A self-taught producer and thoughtful songwriter, Shura brings a breezy and bittersweet touch to the revival of '80s and '90s pop and R&B sounds popular in the late 2010s. After introducing her gauzy, nostalgic style on 2016's Nothing's Real, she added more maturity and energy on later releases like 2019's Forevher.
The daughter of an English documentary filmmaker and a Russian actress, Shura began making music at age 13, when her father taught her to play some chords on the guitar; inspired by her DJ brother, she began recording her songs on the family's mini-disc recorder when she was 16. During her studies at University College London, she played in a band and collaborated with producer Hiatus, who remixed her song "River" in 2011. The pair also worked on several other tracks that appeared on the producer's 2013 album Parklands.
After returning from a gap year spent in the Amazon rainforest, Shura taught herself how to use music production software by watching YouTube tutorials while working the night shift as a video editor.
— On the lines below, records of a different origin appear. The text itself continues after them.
Lemma preserves_transaction m : preserves db_ok m → preserves db_ok (transaction m).
Proof.
  intros Hm. apply preserves_bind; [apply preserves_Query|]. intros _ db Hdb.
  assert (H : preserves db_ok (m;;; Query (λ _, tt)))
    by (apply preserves_bind; [done|intros; apply preserves_Query]).
  specialize (H db Hdb). by destruct ((m;;; Query (λ _, tt)) db) as [[e|[]] db'].
Qed.

#[export] Hint Resolve preserves_Query preserves_of_result preserves_wrap preserves_transaction : raven.

(** *** Writing one table keeps the invariant *)

Ltac wf_fields H := destruct H; constructor; simpl; try assumption.

(** A key column kept by an update, or cut down by a delete. *)
Lemma sub_fmap {R B} (g : R → B) (l l' : list R) x :
  (∀ r, r ∈ l → ∃ r', r' ∈ l' ∧ g r' = g r) → x ∈ g <$> l → x ∈ g <$> l'.
Proof.
  intros H (r & -> & Hr)%list_elem_of_fmap. destruct (H r Hr) as (r' & Hr' & <-).
  by apply list_elem_of_fmap_2.
Qed.

Lemma kept_fmap {R B} `{EqDecision B} (g : R → B) (p : R → bool) (l : list R) (b : B) :
  b ∈ g <$> l → (∀ r, r ∈ l → g r = b → p r = false) → b ∈ g <$> delete_rows p l.
Proof.
  intros (r & -> & Hr)%list_elem_of_fmap H.
  apply list_elem_of_fmap_2, elem_of_delete_rows. auto.
Qed.
Lemma plays_weaken {A} db (I J : list event → Prop) (m : M DB A) :
  plays db I m → (∀ es, I es → J es) → plays db J m.
Proof. intros Hm HIJ Hdb. destruct (Hm Hdb) as (? & es & rest & ? & ? & ?). eauto 8. Qed.
Lemma plays_ok {A} db I (m : M DB A) : (db_ok db → plays db I m) → plays db I m.
Proof. intros Hm Hdb. by apply Hm. Qed.
Lemma plays_ret {A} db (I : list event → Prop) (a : A) : I [] → plays db I (ret a).
Proof. intros HI Hdb. split; [done|]. exists [], []. split_and!; [constructor|done..]. Qed.
Lemma plays_Query {A} db (I : list event → Prop) (q : Tables → A) : I [] → plays db I (Query q).
Proof.
  intros HI Hdb. unfold Query. destruct (Exec_cases (λ t, inr (q t, t)) db) as [(a & t & [= <- <-] & ->)|[e ->]];
    (split; [done|]; exists [], []; split_and!; [constructor|done..]).
Qed.
Lemma plays_bind {A B} db (I1 I : list event → Prop) (m : M DB A) (k : A → M DB B) :
  plays db I1 m →
  (∀ a db1 es1, m db = (inr a, db1) → trace (dir db) es1 (dir db1) → I1 es1 →
     plays db1 (λ es2, I (es1 ++ es2)) (k a)) →
  (∀ es1, I1 es1 → ∃ es2, I (es1 ++ es2)) → plays db I (bind m k).
Proof.
  intros Hm Hk Hrest Hdb. destruct (Hm Hdb) as (Hdb1 & es & rest & Htr & HI & Hr).
  unfold bind. destruct (m db) as [[e|a] db1]; cbn [fst snd] in *.
  - split; [done|]. destruct (Hrest _ HI) as [es2 H2]. exists es, (rest ++ es2).
    by rewrite (assoc_L app).
  - subst rest. rewrite app_nil_r in HI.
    destruct (Hk a db1 es eq_refl Htr HI Hdb1) as (Hdb2 & es2 & rest2 & Htr2 & HI2 & Hr2).
    split; [done|]. exists (es ++ es2), rest2. rewrite <- (assoc_L app). split_and!; [|done..].
    by eapply trace_app.
Qed.
(** Reading something afterwards plays nothing more. *)
Lemma plays_then {A B} db (I : list event → Prop) (m : M DB A) (k : A → M DB B) :
  plays db I m → (∀ a db1, plays db1 (λ es, es = []) (k a)) → plays db I (bind m k).
Proof.
  intros Hm Hk. eapply plays_bind; [done| |].
  - intros a db1 es1 _ _ HI. eapply plays_weaken; [apply Hk|]. intros ? ->. by rewrite app_nil_r.
  - intros es1 HI. exists []. by rewrite app_nil_r.
Qed.
Lemma plays_wrap {A} db I msg (m : M DB A) : plays db I m → plays db I (wrap msg m).
Proof. unfold plays, wrap. intros Hm Hdb. specialize (Hm Hdb). by destruct (m db) as [[e|a] db1]. Qed.
Lemma plays_for {X} db (J : X → list event → Prop) (l : list X) body :
  (∀ x db, plays db (J x) (body x)) → (∀ x, ∃ es, J x es) →
  plays db (λ es, ∃ ess, es = concat ess ∧ Forall2 J l ess) (for_each l body).
Proof.
  intros Hbody HJ. revert db. induction l as [|x l IH]; intros db; simpl.
  { apply plays_ret. by exists []. }
  eapply plays_bind; [apply Hbody| |].
  - intros _ db1 es1 _ _ H1. eapply plays_weaken; [apply IH|]. intros es2 [ess [-> Hess]].
    exists (es1 :: ess). split; [done|by constructor].
  - intros es1 H1. assert (∃ ess, Forall2 J l ess) as [ess Hess].
    { clear IH. induction l as [|y l [ess Hess]]; [by exists []|]. destruct (HJ y) as [es Hes].
      exists (es :: ess). by constructor. }
    exists (concat ess), (es1 :: ess). split; [done|by constructor].
Qed.

(** A method that is one statement or one transaction: all or nothing, and
    nothing only when a statement fails or the event is not allowed. *)
Definition atomically {A} (I : event → Prop) (m : M DB A) : Prop := ∀ db, db_ok db →
  match m db with
  | (inr _, db') => ∃ e, I e ∧ allowed e (dir db) ∧ dir db' = effect e (dir db)
  | (inl _, db') => db_tables db' = db_tables db ∧
      (db_faults db = [] → ∀ e, I e → ¬ allowed e (dir db))
  end.

Lemma atomically_Exec {A} I (f : Tables → error + (A * Tables)) : mirrors I f → atomically I (Exec f).
Proof.
  intros Hf db Hdb. specialize (Hf _ Hdb). unfold Exec.
  destruct (db_faults db) as [|[] fs]; [|done|];
    destruct (f (db_tables db)) as [e|[a t]]; cbn [db_tables]; auto.
Qed.
Lemma atomically_Run e (f : Tables → Tables) :
  mirrors (eq e) (λ t, inr (tt, f t)) → atomically (eq e) (Run f).
Proof. apply atomically_Exec. Qed.
Lemma atomically_ret {A B} I (m : M DB A) (g : A → B) :
  atomically I m → atomically I (a <-- m;; ret (g a)).
Proof. intros Hm db Hdb. specialize (Hm db Hdb). unfold bind. by destruct (m db) as [[e|a] db1]. Qed.
Lemma atomically_settings e f :
  (∀ d, allowed e d) → (∀ d, effect e d = on_settings f d) →
  atomically (eq e) (Run (λ t, with_settings (f (t_settings t)) t)).
Proof. intros Ha He. apply atomically_Run, mirrors_run. intros t _. split; [done|by rewrite He]. Qed.
Lemma atomically_put k v : atomically (eq (SettingPut k v)) (put_setting k v).
Proof. by apply (atomically_settings (SettingPut k v) (insert k v)). Qed.

Lemma plays_atomically {A} I (m : M DB A) db :
  atomically I m → preserves db_ok m → (∃ e, I e) → plays db (λ es, ∃ e, es = [e] ∧ I e) m.
Proof.
  intros Hm Hp [e0 He0] Hdb. split; [by apply Hp|]. specialize (Hm db Hdb).
  destruct (m db) as [[e|a] db1]; cbn [fst snd].
  - destruct Hm as [-> _]. exists [], [e0]. split_and!; [constructor|by exists e0|done].
  - destruct Hm as (e & He & Ha & ->). exists [e], []. split_and!; [by apply trace_one|by exists e|done].
Qed.

(** ** The methods *)

Lemma atomically_SetUserNodes u ns : atomically (eq (PlacementSet u ns)) (SetUserNodes u ns).
Proof.
  intros [t faults] Hdb. pose proof (SetUserNodes_atomic t faults u ns) as H.
  assert (Hok : preserves db_ok (SetUserNodes u ns)).
  { apply preserves_transaction, preserves_bind; [apply preserves_Run; intros; by apply wf_delete_user_nodes|].
    intros; apply preserves_insert_user_nodes. }
  specialize (Hok _ Hdb). destruct (SetUserNodes u ns _) as [[e|[]] db']; destruct H as [H1 H2].
  - split; [done|]. cbn. intros -> _ <- Ha. cut (@inl _ unit e = inr tt); [done|]. apply H2; [done|].
    intros n Hn. destruct (Ha n Hn) as [Hu Hk]. by apply table_map_is_Some in Hu, Hk.
  - destruct H1 as (Ht & Hu & Hv). set (un := t_user_nodes (db_tables db')) in *.
    exists (PlacementSet u ns). split; [done|]. unfold db_ok in Hok. cbn [snd] in Hok. split.
    + intros n Hn. assert (Hin : (u, n) ∈ un) by (by apply Hu).
      pose proof (wf_un_user _ Hok _ Hin) as H3. pose proof (wf_un_node _ Hok _ Hin) as H4.
      rewrite Ht in H3, H4. split; by apply table_map_is_Some.
    + rewrite Ht, with_placed_directory. cbn [effect db_tables]. unfold on_placed. f_equal.
      apply set_eq. intros [v n]. cbn [d_placed directory].
      rewrite elem_of_union, elem_of_filter, !elem_of_list_to_set, list_elem_of_fmap.
      destruct (decide (v = u)) as [->|Hne]; [rewrite Hu|rewrite Hv by done]; split; naive_solver.
Qed.

Lemma atomically_iff {A} (I J : event → Prop) (m : M DB A) :
  (∀ e, I e ↔ J e) → atomically I m → atomically J m.
Proof.
  intros HIJ Hm db Hdb. specialize (Hm db Hdb). destruct (m db) as [[e|a] db'].
  - destruct Hm as [? Hm]. split; [done|]. intros Hf e' He'. by apply Hm, HIJ.
  - destruct Hm as (e & He%HIJ & ?). by exists e.
Qed.
Lemma atomically_eq {A} x (m : M DB A) : atomically (eq x) m → atomically (λ e, e = x) m.
Proof. apply atomically_iff. by split. Qed.
Lemma atomically_CreateUser now u m t f :
  atomically (one_event (OpCreateUser now u m t f)) (CreateUser now u m t f).
Proof. unfold CreateUser. apply atomically_ret, atomically_Exec, mirrors_new_user. Qed.
Lemma atomically_update_user id f c :
  (∀ r, ur_id (f r) = ur_id r) → (∀ r, account (f r) = changed c (account r)) →
  atomically (eq (Changed id c)) (update_user id f).
Proof. intros. by apply atomically_Exec, mirrors_update_user. Qed.
Lemma atomically_NewProfile now n d tags :
  atomically (one_event (OpCreateEmergencyProfile now n d tags)) (CreateEmergencyProfile now n d tags).
Proof. unfold CreateEmergencyProfile. apply atomically_ret, atomically_Exec, mirrors_new_profile. Qed.
Lemma atomically_UpdateProfile now id n d tags :
  atomically (eq (ProfileChanged id (mkProfile n d (marshal_tags tags)))) (UpdateEmergencyProfile now id n d tags).
Proof. unfold UpdateEmergencyProfile. apply atomically_ret, atomically_Exec, mirrors_update_profile. Qed.

Section Methods.
Context `{Clock}.

Lemma atomically_op op : atomic op = true → atomically (one_event op) (run_op op).
Proof.
destruct op; intros Ha; try discriminate Ha; cbn [run_op one_event];
  try (apply (atomically_ret _ _ (λ _, tt))); try apply atomically_eq;
  first [apply atomically_CreateUser|apply atomically_NewProfile|apply atomically_UpdateProfile
        |apply atomically_SetUserNodes|apply atomically_put
        |apply atomically_Run, mirrors_delete_user|apply atomically_Run, mirrors_drop_inbounds; done
        |apply atomically_Exec, mirrors_upsert_client|apply atomically_Run, mirrors_switch_client
        |apply atomically_Run, mirrors_drop_clients|apply atomically_Run, mirrors_drop_profile
        |apply atomically_Run, mirrors_backfill|apply atomically_Run, mirrors_unplace
        |by apply (atomically_settings (SettingsCleared ["balancer_runtime_config"]) (delete _))
        |by apply (atomically_settings (SettingsCleared _)
           (λ m, delete "emergency_active" (delete "emergency_profile_id" (delete "emergency_activated_at" m))))
        |apply atomically_update_user; by intros []
        |apply atomically_update_user; [done|]; intros []; cbn; by destruct enabled].
Qed.

Lemma one_event_ex op : atomic op = true → ∃ e, one_event op e.
Proof. by destruct op; intros Ha; try discriminate Ha; eexists; try exists 0%Z. Qed.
She began collaborating with co-producer Joel Pott (also of Athlete), and her official debut single "Touch" arrived in February 2014. The like-minded follow-up, "Just Once," was released that July, and "Indecision," a lively dance-pop cut, appeared in October. Late that year, Shura was longlisted for the BBC Sound of 2015 poll. Her first official release, the White Light EP, arrived in July 2015; that year, she also appeared on the Mura Masa track "Love for That." Shura's debut album Nothing's Real appeared in July 2016. By 2018, she was back in the studio with collaborators including Pott, Tourist, and Totally Enormous Extinct Dinosaurs, and appeared on Tracey Thorn's album Record. In February 2019, Shura made a cameo on Tourist's Everyday. Inspired by a long-distance relationship and the sounds of Joni Mitchell and Minnie Riperton, Shura's second album Forevher arrived on Secretly Canadian that August.